Welcome to our show. It’s for you and about you, those of you that work so hard for your money, and you’re ready for your money to start working harder for you. You want that freedom and prosperity, not 30 or 40 years from now, but now to be able to live that life that you love with those that you love. Most importantly, it’s not about getting rich and living a rich life, because as you are blessed financially, you have the ability to bless more lives. That is exactly why I’m so excited to be here with you. I appreciate you guys that have been tuning in, binging, sharing it with others, and helping us grow this movement in a way that allows people to become more financially free. I appreciate it so much. You’re seriously the best audience around.

As a reminder, if you’re thinking about, “How much passive income can I create myself here in the near future?” go to MoneyRipples.com. You can check out the Passive Income Calculator, put in your numbers, and within a few thousand dollars, it can be pretty accurate to what we find ourselves.

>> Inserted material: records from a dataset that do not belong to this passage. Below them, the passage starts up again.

Lemma create_error_status_witness :
  attributes Demo.sized !! "occi.storage.size" = Some "1"
  ∧ vol_status (Demo.new_volume Demo.fresh "error" (Demo.cloud0 "error"))
    = "error"
  ∧ StorageBackend.create Demo.STORAGE (Demo.extras []) Demo.sized
      (Demo.world "error")
    = (Raise (HTTPError 500 "There was an error creating the volume"),
       Demo.sized,
       logged
         (get_storage_call
            (vol_id
               (Demo.new_volume Demo.fresh "creating" (Demo.cloud0 "error")))
            (nova_ctx (Demo.extras [])))
         (Demo.add_volume
            (Demo.new_volume Demo.fresh "error" (Demo.cloud0 "error"))
            (Demo.cloud0 "error"))
         (logged
            (create_storage_call "1"
               (volume_name Demo.sized (Demo.world "error"))
               (nova_ctx (Demo.extras [])))
            (Demo.add_volume
               (Demo.new_volume Demo.fresh "error" (Demo.cloud0 "error"))
               (Demo.cloud0 "error"))
            (Demo.world "error"))).
Proof.
  split; [reflexivity | split; [reflexivity |]].
  apply (create_error_status Demo.STORAGE (Demo.extras []) Demo.sized
           (Demo.world "error") "1"
           (Demo.new_volume Demo.fresh "creating" (Demo.cloud0 "error"))
           (Demo.add_volume
              (Demo.new_volume Demo.fresh "error" (Demo.cloud0 "error"))
              (Demo.cloud0 "error"))
           (Demo.new_volume Demo.fresh "error" (Demo.cloud0 "error"))
           (Demo.add_volume
              (Demo.new_volume Demo.fresh "error" (Demo.cloud0 "error"))
              (Demo.cloud0 "error")));
    vm_compute; reflexivity.
Defined.

(** C1, as the claim words it, fails on this run: the volume fetched again
    is in the error state, create raises the HTTP error 500 after its two
    glue calls, and the entity has no [occi.core.id]. *)
Lemma create_error_status_id_unset :
  (get_storage "vol-1" "tenant" (nova Demo.create_then_error.2)).1
  = Ok {| vol_id := "vol-1"; vol_display_name := Demo.fresh;
          vol_size := 1; vol_status := "error" |}
  ∧ Demo.create_then_error.1.1
    = Raise (HTTPError 500 "There was an error creating the volume")
  ∧ trace Demo.create_then_error.2
    = [create_storage_call "1" Demo.fresh "tenant";
       get_storage_call "vol-1" "tenant"]
  ∧ attributes Demo.create_then_error.1.2 !! "occi.core.id" = None.
Proof. vm_compute. repeat split. Qed.

(** C4, as the claim words it, fails on this run: the title is present and
    empty, and the name handed to the platform is the empty title, not the
    fresh identifier. *)
Lemma create_empty_title_name :
  uuid4 (Demo.world "available") = Demo.fresh
  ∧ Demo.create_empty_title.1.1 = Ok tt
  ∧ trace Demo.create_empty_title.2
    = [create_storage_call "1" "" "tenant";
       get_storage_call "vol-1" "tenant"].
Proof. vm_compute. repeat split. Qed.

Lemma create_pending_status_witness :
  attributes Demo.sized !! "occi.storage.size" = Some "1"
  ∧ vol_status (Demo.new_volume Demo.fresh "creating" (Demo.cloud0 "creating"))
    = "creating"
  ∧ ∃ e',
      StorageBackend.create Demo.STORAGE (Demo.extras []) Demo.sized
        (Demo.world "creating")
      = (Ok tt, e',
         logged
           (get_storage_call
              (vol_id
                 (Demo.new_volume Demo.fresh "creating"
                    (Demo.cloud0 "creating")))
              (nova_ctx (Demo.extras [])))
           (Demo.add_volume
              (Demo.new_volume Demo.fresh "creating" (Demo.cloud0 "creating"))
              (Demo.cloud0 "creating"))
           (logged
              (create_storage_call "1"
                 (volume_name Demo.sized (Demo.world "creating"))
                 (nova_ctx (Demo.extras [])))
              (Demo.add_volume
                 (Demo.new_volume Demo.fresh "creating"
                    (Demo.cloud0 "creating"))
                 (Demo.cloud0 "creating"))
              (Demo.world "creating")))
      ∧ attributes e'
        = <["occi.core.id" :=
              vol_id
                (Demo.new_volume Demo.fresh "creating"
                   (Demo.cloud0 "creating"))]> (attributes Demo.sized)
      ∧ identifier e'
        = location Demo.STORAGE
          +:+ vol_id
                (Demo.new_volume Demo.fresh "creating"
                   (Demo.cloud0 "creating"))
      ∧ actions e' = [OFFLINE; BACKUP; SNAPSHOT; RESIZE]
      ∧ attributes e' !! "occi.storage.state"
        = attributes Demo.sized !! "occi.storage.state".
Proof.
  split; [reflexivity | split; [reflexivity |]].
  apply (create_pending_status Demo.STORAGE (Demo.extras []) Demo.sized
           (Demo.world "creating") "1"
           (Demo.new_volume Demo.fresh "creating" (Demo.cloud0 "creating"))
           (Demo.add_volume
              (Demo.new_volume Demo.fresh "creating" (Demo.cloud0 "creating"))
              (Demo.cloud0 "creating"))
           (Demo.new_volume Demo.fresh "creating" (Demo.cloud0 "creating"))
           (Demo.add_volume
              (Demo.new_volume Demo.fresh "creating" (Demo.cloud0 "creating"))
              (Demo.cloud0 "creating")));
    vm_compute; first [reflexivity | discriminate].
Defined.

Lemma create_volume_name_witness :
  attributes
    (Demo.entity_of
       {[ "occi.storage.size" := "1"; "occi.core.title" := "disk" ]} [])
    !! "occi.storage.size" = Some "1"
  ∧ ∃ rest,
      trace
        (StorageBackend.create Demo.STORAGE (Demo.extras [])
           (Demo.entity_of
              {[ "occi.storage.size" := "1"; "occi.core.title" := "disk" ]}
              [])
           (Demo.world "available")).2
      = (trace (Demo.world "available")
         ++ create_storage_call "1"
              match
                attributes
                  (Demo.entity_of
                     {[ "occi.storage.size" := "1";
                        "occi.core.title" := "disk" ]} [])
                !! "occi.core.title"
              with
              | Some title => title
              | None => uuid4 (Demo.world "available")
              end (nova_ctx (Demo.extras [])) :: rest)%list
      ∧ (rest = []
         ∨ ∃ uid, rest = [get_storage_call uid (nova_ctx (Demo.extras []))]).
Proof.
  split; [reflexivity |].
  apply (create_volume_name Demo.STORAGE (Demo.extras [])
           (Demo.entity_of
              {[ "occi.storage.size" := "1"; "occi.core.title" := "disk" ]}
              [])
           (Demo.world "available") "1").
  reflexivity.
Defined.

That’s exactly the money you could be creating in the next twelve months. Be sure to check that out.

I brought on a special guest. He is someone who’s been in this multifamily space for a while, someone who understands what’s going on with the markets, what’s going on with multifamily and with apartment buildings, and whether it’s a good investment or not. I want to bring John on here to talk about that. With everything going on with interest rates and everything else, should we be investing in these real estate deals, or should we be staying out of real estate? That’s the big question I have for John.

To give you a little bit of background on John, he has been a multifamily syndicator. He has partnered up on lots of deals and done over $100 million of apartments. He also coaches and consults other multifamily syndicators on how to grow their own businesses. He has a great podcast which is called Multifamily Insights. You can check that out. He is also the co-creator of the Midwest Real Estate Networking Summit. I’m excited to have him here where he has gone from full-time employee to full-time investor. John, welcome to our show.

Thank you for having me. I’m excited to be here.

Fill in the gaps for us. You worked in Corporate America for a while. How did you go from that to becoming a real estate investor?

It’s a very important story because what’s important is understanding what’s the why, what drives you, what motivates you, and what’s the trigger. For me, it came down to taking control of my life and my future. Pretty early on in my career, I was working in the automotive space from 2007 to 2011. As you recall, the economy crashed. We had the economic recession, and ultimately, the company I worked for went bankrupt.

We had structured bankruptcies, so we emerged from it, but I watched a lot of people lose their jobs. The one thing that taught me was 1) Empathy for all the people who hadn’t seen this coming or a particular outcome for themselves, and then 2) How do I insulate myself so I’m not on the other end of this one day whether it be through layoffs or politics? I’m not someone’s guy. Those things are happening. They happened to a lot of people. I wanted to make sure I started insulating myself from that.

I saw real estate as a great vehicle to start investing and getting some passive income and learning. One of the things that attracted me was there’s this stat that 90% of rich people make their money in real estate or hold some of their riches in real estate. I thought, “If these many people can invest in real estate and make it work, there’s got to be something to it.” I’m not super techy. I can’t work the stock market, and I don’t understand all those things. I’m not coming up with the next great app, but real estate was pretty tried and true.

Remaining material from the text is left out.